Figure 7. 24V bus with tolerances. Image used courtesy of Bodo’s Power Systems


To ensure good thermal performance we can take the knowledge from the DC/DC for low voltage input rails as it is also valid for this type of DC/DC.

For all those challenges on the input and output side due to its ultra wide input voltage range as well as for the tiny package with good thermal performance and an adjustable output voltage the MicroModule (171930601) offers the perfect solution.




   • Ultra wide input voltage range 3.5 to 36 V

   • Ideal for space constrained applications

   • Very low profile LGA-8 package

   • Power good indicator to show VOUT status

   • Low conducted and radiated EMI (compliant to EN55032 class B / CISPR-32)

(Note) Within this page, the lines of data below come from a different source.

(** The trace of [initialize]. *)
Lemma scope_initialize_Ret this st s x st' :
  st_scopes st !! this = Some s →
  scope_initialize this st = (Ret x, st') →
  st' = State (st_objs st) (<[this := with_initialized s]> (st_scopes st))
          (st_arrays st) (st_trace st ++ initialize_events st this s)
          (st_queue st).
Proof.
  intros Hs. unfold scope_initialize. unfold get_state at 1, bind at 1.
  rewrite Hs. intros H. apply bind_Ret in H as (u & st1 & Hloop & H).
  apply (initialize_map_events _ _ _ _ st) in Hloop as ->; [|done|done].
  set (st1 := add_events st _) in H.
  rewrite (bind_run _ _ _ _ _ (get_scope_run this st1 s Hs)) in H.
  by injection H as _ <-.
Qed.

Lemma elem_of_init_events st sc C e :
  e ∈ init_events st sc C ↔
  (e = EvInit C sc ∧ init (statics_of st C) = true)
  ∨ (∃ eventName, e = EvOn sc eventName C ∧ eventName ∈ on (statics_of st C)).
Proof.
  unfold init_events. destruct (truthy C) eqn:HC.
  - rewrite elem_of_app, list_elem_of_fmap.
    destruct (init (statics_of st C)).
    + rewrite list_elem_of_singleton.
      split; (intros [H|H]; [left|by right]); [done | by destruct H].
    + rewrite elem_of_nil.
      split; (intros [H|H]; [|by right]); [done | by destruct H].
  - assert (statics_of st C = no_statics) as -> by (by destruct C).
    simpl. rewrite elem_of_nil. split; [done|].
    intros [[_ ?]|(? & _ & ?%elem_of_nil)]; done.
Qed.

Lemma elem_of_initialize_events st this s e :
  e ∈ initialize_events st this s ↔
  ∃ name l C,
    services_of st s name = Some l ∧ C ∈ l ∧
    initialized_by (scopeName s) (statics_of st C) = true ∧
    e ∈ init_events st this C.
Proof.
  unfold initialize_events. rewrite list_elem_of_bind. split.
  - intros ([name a] & He & Hkv%elem_of_map_to_list). simpl in He.
    apply list_elem_of_bind in He as (C & He & HC).
    destruct (st_arrays st !! a) as [l|] eqn:Ha; [|by apply elem_of_nil in HC].
    simpl in HC.
    destruct (initialized_by (scopeName s) (statics_of st C)) eqn:Hi;
      [|by apply elem_of_nil in He].
    exists name, l, C. split_and!; try done.
    unfold services_of. by rewrite Hkv.
  - intros (name & l & C & Hl & HC & Hi & He).
    unfold services_of in Hl.
    destruct (services s !! name) as [a|] eqn:Ha; [|done]. simpl in Hl.
    exists (name, a). split; [|by apply elem_of_map_to_list].
    apply list_elem_of_bind. exists C. simpl. rewrite Hl, Hi. done.
Qed.

(** X13: what [initialize] initializes. When [initialize] returns, the
    scope is marked as initialized, the [init] hook has been called, with
    the scope, for the services in the lists of the scope that have one
    and that name no scope or this one, and for no other; the handlers of
    the events of [on] have been wired for the same services; and nothing
    else has changed. It does so whether the scope was initialized before
    or not. *)
Theorem initialize_inits this st s x st' :
  st_scopes st !! this = Some s →
  scope_initialize this st = (Ret x, st') →
  ∃ evs,
    st' = State (st_objs st) (<[this := with_initialized s]> (st_scopes st))
            (st_arrays st) (st_trace st ++ evs) (st_queue st) ∧
    (∀ C sc,
       EvInit C sc ∈ evs ↔
       sc = this ∧ init (statics_of st C) = true ∧
       initialized_by (scopeName s) (statics_of st C) = true ∧
       ∃ name l, services_of st s name = Some l ∧ C ∈ l) ∧
    (∀ C sc eventName,
       EvOn sc eventName C ∈ evs ↔
       sc = this ∧ eventName ∈ on (statics_of st C) ∧
       initialized_by (scopeName s) (statics_of st C) = true ∧
       ∃ name l, services_of st s name = Some l ∧ C ∈ l).
Proof.
  intros Hs H. exists (initialize_events st this s).
  split; [by eapply scope_initialize_Ret|]. split.
  - intros C sc. rewrite elem_of_initialize_events. split.
    + intros (name & l & C' & Hl & HC & Hi & He).
      apply elem_of_init_events in He as [[[= <- <-] Hinit]|(? & ? & _)]; [|done].
      eauto 10.
    + intros (-> & Hinit & Hi & name & l & Hl & HC).
      exists name, l, C. split_and!; try done.
      apply elem_of_init_events. by left.
  - intros C sc eventName. rewrite elem_of_initialize_events. split.
    + intros (name & l & C' & Hl & HC & Hi & He).
      apply elem_of_init_events in He as [[? _]|(e & [= <- <- <-] & He)]; [done|].
      eauto 10.
    + intros (-> & Hon & Hi & name & l & Hl & HC).
      exists name, l, C. split_and!; try done.
      apply elem_of_init_events. right. eauto.
Qed.

Lemma initialize_inits_witness :
  ∃ evs,
    st_trace (snd (scope_initialize 1 init_family)) = st_trace init_family ++ evs ∧
    EvInit (VRef 3) 1 ∈ evs ∧ EvInit (VRef 2) 1 ∉ evs.
Proof.
  pose (s := default (Scoped "" None ∅ ∅ false) (st_scopes init_family !! 1)).
  destruct (initialize_inits 1 init_family s
              1 (snd (scope_initialize 1 init_family)))
    as (evs & Hst & Hinit & _).
  - vm_compute; reflexivity.
  - vm_compute; reflexivity.
  - exists evs. split; [by rewrite Hst|]. split.
    + apply Hinit. split; [reflexivity|]. split; [vm_compute; reflexivity|].
      split; [vm_compute; reflexivity|].
      exists "service", [VRef 2; VRef 3]. split; [vm_compute; reflexivity|].
      apply list_elem_of_further, list_elem_of_here.
    + intros (_ & _ & Hi & _)%Hinit. vm_compute in Hi. discriminate Hi.
Defined.

(** *** Registration and initialisation *)

Lemma scope_register_Ret this name C st s x st' :
  st_scopes st !! this = Some s →
  scope_register this name C st = (Ret x, st') →
  x = this ∧
  st_trace st' = st_trace st ++
    (if scopeInitialized s && initialized_late (scopeName s) (statics_of st C)
     then init_events st this C else []).
Proof.
  intros Hs H. unfold scope_register in H.
  rewrite (bind_run _ _ _ _ _ (get_scope_run _ _ _ Hs)) in H.
  unfold get_state at 1, bind at 1 in H.
  apply bind_Ret in H as (u & st1 & Hput & H).
  assert (st_objs st1 = st_objs st ∧ st_trace st1 = st_trace st) as [Ho Ht].
  { destruct (services s !! name ≫= (λ a, (a,.) <$> st_arrays st !! a))
      as [[a l]|].
    - by injection Hput as _ <-.
    - unfold bind, new_array, put_scope in Hput. by injection Hput as _ <-. }
  apply bind_Ret in H as (u' & st2 & Hinit & [= <- <-]). split; [done|].
  rewrite <- Ht, <- (statics_of_objs st st1 C Ho), <- (init_events_objs st st1 this C Ho).
  destruct (scopeInitialized s); simpl.
  2:{ injection Hinit as _ <-. by rewrite app_nil_r. }
  apply bind_Ret in Hinit as (d & ? & [-> ->]%get_statics_Ret & Hinit).
  unfold initialized_late.
  destruct (scope_prop (statics_of st1 C)) as [a|].
  - destruct (bool_decide (a = scopeName s)).
    + by apply initializeService_Ret in Hinit as ->.
    + injection Hinit as _ <-. by rewrite app_nil_r.
  - by apply initializeService_Ret in Hinit as ->.
Qed.



(** X15: [initialize] and [register] do not test the [scope] property
    alike. A service whose [scope] property is the empty string is
    initialized by [initialize], which tests that the property is falsy,
    when it is in a list of the scope; registered on the initialized
    scope, whose name is not empty, it is not initialized: [register]
    tests that the service has no such property of its own. *)
Theorem empty_scope_property_registered_late this name C st s x st1 y st2 :
  st_scopes st !! this = Some s →
  scopeInitialized s = true → nonempty (scopeName s) = true →
  scope_prop (statics_of st C) = Some "" → init (statics_of st C) = true →
  scope_register this name C st = (Ret x, st1) →
  st_trace st1 = st_trace st
  ∧ (scope_initialize this st1 = (Ret y, st2) →
     ∃ evs, st_trace st2 = st_trace st1 ++ evs ∧ EvInit C this ∈ evs).
Proof.
  intros Hs Hi Hname Hprop Hinit H.
  pose proof (scope_register_effect _ _ _ _ _ _ s H Hs) as (Ho & _ & Heff).
  apply (scope_register_Ret _ _ _ _ _ _ _ Hs) in H as [_ Ht].
  assert (initialized_late (scopeName s) (statics_of st C) = false) as Hl.
  { unfold initialized_late. rewrite Hprop. apply bool_decide_eq_false.
    intros Heq. rewrite <- Heq in Hname. done. }
  rewrite Hi, Hl in Ht. simpl in Ht. rewrite app_nil_r in Ht.
  split; [done|]. intros H2.
  assert (∃ s1 l1, st_scopes st1 !! this = Some s1 ∧ scopeName s1 = scopeName s ∧
                   services_of st1 s1 name = Some l1 ∧ C ∈ l1)
    as (s1 & l1 & Hs1 & Hn1 & Hl1 & HC).
  { destruct (services s !! name ≫= (λ a, (a,.) <$> st_arrays st !! a))
      as [[a l0]|] eqn:E.
    - destruct Heff as [Hsc Har]. exists s, (l0 ++ [C]).
      rewrite Hsc. split_and!; try done.
      + unfold services_of. rewrite Har.
        destruct (services s !! name) as [a'|]; [|done]. simpl in E |- *.
        destruct (st_arrays st !! a'); [|done]. simpl in E.
        injection E as -> ->. by rewrite lookup_insert_eq.
      + apply elem_of_app. right. apply list_elem_of_here.
    - destruct Heff as [Hsc Har]. eexists _, [C].
      rewrite Hsc, lookup_insert_eq. split_and!; try done.
      + unfold services_of; simpl. rewrite lookup_insert_eq; simpl.
        by rewrite Har, lookup_insert_eq.
      + apply list_elem_of_here. }
  apply (scope_initialize_Ret _ _ _ _ _ Hs1) in H2 as ->. simpl.
  eexists. split; [done|].
  apply elem_of_initialize_events. exists name, l1, C.
  rewrite (statics_of_objs st st1 C Ho). split_and!; try done.
  - unfold initialized_by. by rewrite Hprop.
  - apply elem_of_init_events. left.
    by rewrite (statics_of_objs st st1 C Ho).
Qed.

Lemma empty_scope_property_registered_late_witness :
  let st1 := snd (scope_register 0 "late" (VRef 4) init_scope) in
  st_trace st1 = st_trace init_scope ∧
  ∃ evs, st_trace (snd (scope_initialize 0 st1)) = st_trace st1 ++ evs ∧
         EvInit (VRef 4) 0 ∈ evs.
Proof.
  intros st1.
  pose (s := default (Scoped "" None ∅ ∅ false) (st_scopes init_scope !! 0)).
  destruct (empty_scope_property_registered_late 0 "late" (VRef 4) init_scope s
              0 st1 0 (snd (scope_initialize 0 st1))) as [H1 H2].
  - vm_compute; reflexivity.
  - vm_compute; reflexivity.
  - vm_compute; reflexivity.
  - vm_compute; reflexivity.
  - vm_compute; reflexivity.
  - vm_compute; reflexivity.
  - split; [exact H1|]. apply H2. vm_compute; reflexivity.
Defined.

   • Three solder cycles supported



   • HVAC and building control

   • Supply for IoT applications

   • Sensors

   • Point-of-Load DC-DC applications from 24 V, 18 V, 15 V, 12 V, 9 V, 5 V industrial rails

In summary power modules like the MagI3C series provide proven, tested, reliable and compact solutions to space-constrained and budget-constrained projects. They incorporate the latest advancements in technology like the combination of PFM/PWM modes which provide better efficiency at lighter loads and optimal efficiency over the entire load range. This makes them ideally suited to applications that are battery powered. The proliferation of IoT sensor applications, that read and transmit data periodically are a prime example of an application that benefits from the automatic transition between PFM and PWM modes due to an active and a quiescent load state.